Tribune. Pourquoi derrière le succès  de la ZI de Jarry, la ville de Pointe-à-Pitre est-elle en échec économique et sécuritaire ?

PAR JEAN-MARIE NOL

Le cœur de Pointe-à-Pitre se désagrège depuis le départ des entreprises et commerces vers la zone industrielle et commerciale de Jarry, de Dothémare et également vers les centres commerciaux, et par voie de conséquence une frange de la jeunesse de la Guadeloupe est désormais prise au piège de la pauvreté et de la violence.

C’est là un effet dû au temps long. Je veux dire par là que cela relève de la responsabilité de la rénovation urbaine ratée pour partie avec une erreur de jugement des municipalités successives qui a contribué à un urbanisme par trop social.

La récente escalade de violence entre adolescents dans le département a une fois de plus mis en lumière une réalité préoccupante : la jeunesse de Pointe-à-Pitre et des environs est confrontée à une violence endémique et à des défis d’ordre économiques majeurs, accentués par la pauvreté croissante et le manque de perspectives d’avenir.

Les difficultés budgétaires de la ville de Pointe-à-Pitre en Guadeloupe ont pu contribuer à l’absence d’investissement dans des programmes sociaux et des infrastructures qui auraient pu contribuer à la prévention de la délinquance des mineurs. Les quartiers de Pointe à Pitre ont été depuis quelques années livrés à l’immigration caribéenne et se sont littéralement métamorphosés très récemment en théâtre de violences armées impliquant des mineurs.

Malheureusement, de tels incidents sont devenus monnaie courante dans le département, qui est particulièrement touché par la délinquance des mineurs et un couvre-feu n’arrangera rien à l’affaire.

Face à cette situation, le maire de Pointe-à-Pitre, Harry Durimel, a réagi en appelant à des solutions concrètes pour endiguer la violence croissante parmi la jeunesse et son coup de gueule a eu un écho jusqu’à la presse nationale.Alors il y a deux semaines, au lendemain d’une énième nuit d’émeutes urbaines, le maire écologiste a tapé du poing sur la table.

« Pointe-à-Pitre en l’état est un coupe-gorge. Sans forces de l’ordre à la hauteur des défis », a lancé Harry Durimel à la presse. « Si j’ai les moyens, je continue, si je n’ai pas les moyens, j’arrête ! »

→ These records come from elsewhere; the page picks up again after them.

(** ** The repositories of the workspace *)

Lemma Map_get_set {V} key key' (value : V) m :
  Map_get key (Map_set key' value m)
  = if decide (key = key') then Some value else Map_get key m.
Proof.
  unfold Map_get. induction m as [|e m IH]; cbn [Map_set list_find].
  - simpl. destruct (decide (key' = key)), (decide (key = key')); done.
  - destruct (decide (fst e = key')) as [He|He]; cbn [list_find fst].
    + destruct (decide (key' = key)) as [->|Hne].
      * by rewrite decide_True.
      * rewrite (decide_False (P := key = key')) by done.
        rewrite (decide_False (P := fst e = key)) by congruence. done.
    + destruct (decide (fst e = key)) as [Hk|Hk].
      * rewrite decide_False by congruence. done.
      * destruct (list_find _ (Map_set key' value m)) as [[? ?]|],
          (list_find _ m) as [[? ?]|], (decide (key = key'));
          simpl in *; congruence.
Qed.

Lemma Map_get_delete {V} key key' (m : JsMap V) :
  Map_get key (Map_delete key' m) = if decide (key = key') then None else Map_get key m.
Proof.
  unfold Map_get, Map_delete. destruct (decide (key = key')) as [->|Hne].
  - match goal with |- context [list_find ?P ?l] =>
      destruct (list_find P l) as [[j e]|] eqn:E; [|done] end.
    apply list_find_Some in E as (Hj & He & _).
    apply list_elem_of_lookup_2, list_elem_of_filter in Hj as [Hne _]. done.
  - f_equal. apply list_find_filter_keep. intros e. congruence.
Qed.

Lemma Map_get_None {V} key (m : JsMap V) : key ∉ fst <$> m → Map_get key m = None.
Proof.
  intros Hnin. unfold Map_get.
  match goal with |- context [list_find ?P ?l] =>
    destruct (list_find P l) as [[j e]|] eqn:E; [|done] end.
  apply list_find_Some in E as (Hj & He & _). destruct Hnin.
  apply list_elem_of_fmap. exists e. split; [done|]. by eapply list_elem_of_lookup_2.
Qed.

Lemma setRepositories_get repos repositories repoPath :
  Map_get repoPath (setRepositories repos repositories)
  = match last (filter (λ repo, gr_path repo = repoPath) repos) with
    | Some repo => Some repo
    | None => Map_get repoPath repositories
    end.
Proof.
  unfold setRepositories. revert repositories.
  induction repos as [|repo repos IH]; intros repositories; [done|].
  cbn [foldl]. rewrite IH, Map_get_set, filter_cons.
  destruct (decide (gr_path repo = repoPath)) as [Heq|Hne].
  - rewrite decide_True by done. rewrite last_cons.
    by destruct (last (filter _ repos)).
  - rewrite decide_False by done. done.
Qed.

Lemma dropRepositories_get folderPath repositories repoPath :
  Map_get repoPath (dropRepositories folderPath repositories)
  = if startsWith repoPath folderPath then None else Map_get repoPath repositories.
Proof.
  unfold dropRepositories.
  assert (∀ keys (m : JsMap GitRepository),
            Map_get repoPath
              (foldl (λ m k, if startsWith k folderPath then Map_delete k m else m) m keys)
            = if bool_decide (repoPath ∈ keys) && startsWith repoPath folderPath
              then None else Map_get repoPath m) as Hloop.
  { induction keys as [|k keys IH]; intros m; [done|].
    cbn [foldl]. rewrite IH.
    destruct (decide (repoPath = k)) as [->|Hne].
    - rewrite (bool_decide_eq_true_2 (k ∈ k :: keys)) by (by left).
      destruct (startsWith k folderPath); simpl.
      + rewrite Map_get_delete, decide_True by done. by destruct (_ && _).
      + by rewrite andb_false_r.
    - assert (bool_decide (repoPath ∈ k :: keys) = bool_decide (repoPath ∈ keys)) as ->.
      { apply bool_decide_ext. rewrite elem_of_cons. tauto. }
      destruct (bool_decide (repoPath ∈ keys) && startsWith repoPath folderPath); [done|].
      destruct (startsWith k folderPath); [|done].
      by rewrite Map_get_delete, decide_False. }
  rewrite Hloop. case_bool_decide as Hin; [done|]. simpl.
  rewrite Map_get_None by done. by destruct (startsWith _ _).
Qed.

Lemma foldl_bind {A B C} (f : A → C → A) (g : B → list C) (l : list B) (a : A) :
  foldl f a (l ≫= g) = foldl (λ a x, foldl f a (g x)) a l.
Proof.
  revert a. induction l as [|x l IH]; intros a; [done|].
  rewrite bind_cons, foldl_app. apply IH.
Qed.

(** X26.  After workspace folders have changed, the repository known
    under a path is the one found last under that path in the added
    folders; failing that, it is the one known before, unless the path
    starts with the path of a removed folder, in which case none is known.
    Starting with is meant character by character: removing a folder also
    drops the repositories of every folder whose path merely continues the
    removed folder's path.  After a rescan the repository known under a
    path is the one found last under that path in the workspace folders. *)
Theorem workspace_folders_changed findGitRepositories added removed repositories repoPath :
  Map_get repoPath (onDidChangeWorkspaceFolders findGitRepositories added removed repositories)
  = match last (filter (λ repo, gr_path repo = repoPath) (added ≫= findGitRepositories)) with
    | Some repo => Some repo
    | None =>
      if existsb (startsWith repoPath) removed then None
      else Map_get repoPath repositories
    end
  ∧ (∀ folderPath, startsWith repoPath folderPath = true
                   ↔ ∃ rest, repoPath = folderPath +:+ rest)
  ∧ ∀ workspaceFolders,
      Map_get repoPath (scanRepositories findGitRepositories workspaceFolders)
      = last (filter (λ repo, gr_path repo = repoPath)
                (workspaceFolders ≫= findGitRepositories)).
Proof.
  split_and!; [|intros; apply startsWith_spec|].
  2: { intros workspaceFolders. unfold scanRepositories.
       change (foldl (λ m folderPath, setRepositories (findGitRepositories folderPath) m))
         with (foldl (λ m folderPath,
                        foldl (λ m repo, Map_set (gr_path repo) repo m) m
                          (findGitRepositories folderPath))).
       rewrite <- (foldl_bind (λ m repo, Map_set (gr_path repo) repo m) findGitRepositories).
       pose proof (setRepositories_get (workspaceFolders ≫= findGitRepositories) [] repoPath)
         as Hset.
       unfold setRepositories in Hset. rewrite Hset. by destruct (last _). }
  unfold onDidChangeWorkspaceFolders. cbv zeta.
  change (foldl (λ m folderPath, setRepositories (findGitRepositories folderPath) m))
    with (foldl (λ m folderPath,
                   foldl (λ m repo, Map_set (gr_path repo) repo m) m
                     (findGitRepositories folderPath))).
  rewrite <- (foldl_bind (λ m repo, Map_set (gr_path repo) repo m) findGitRepositories).
  pose proof (setRepositories_get (added ≫= findGitRepositories)
                (foldl (λ m folderPath, dropRepositories folderPath m) repositories removed)
                repoPath) as Hset.
  unfold setRepositories in Hset. rewrite Hset. clear Hset.
  destruct (last _) as [repo|]; [done|].
  clear added. revert repositories.
  induction removed as [|folderPath removed IH]; intros repositories; [done|].
  cbn [foldl existsb]. rewrite IH, dropRepositories_get.
  destruct (startsWith repoPath folderPath); simpl; [|done].
  by destruct (existsb _ removed).
Qed.

(** ** The list of changed files over a run *)

Section changed_files.
Context (h : Host).

Lemma keeps_wellKeyed_same {A} (m : M A) :
  (∀ w, changedFiles (after (m w)) = changedFiles w) → keeps_wellKeyed h m.
Proof. intros Hm w Hw. by rewrite Hm. Qed.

L’élu exige que le gouvernement assume ses responsabilités dans tous les domaines. « On peut maquiller les vieux immeubles avec du street art, on a déjà commencé à le faire, mais on a surtout besoin de dispositifs qui nous permettent de passer au-dessus du caractère sacramentaire de la propriété pour détruire les habitations qui le nécessitent, explique-t-il à l’AFP. L’Etat doit nous aider là-dessus. J’ai aussi appelé, en août, à un plan Marshall sur la question de sécurité », rappelle le maire. Harry Durimel le reconnaît : la situation financière de la ville a commencé à se redresser grâce aux fonds de l’Etat. Son déficit a été ramené à six millions d’euros grâce à une subvention exceptionnelle, le contrat de redressement (Corom).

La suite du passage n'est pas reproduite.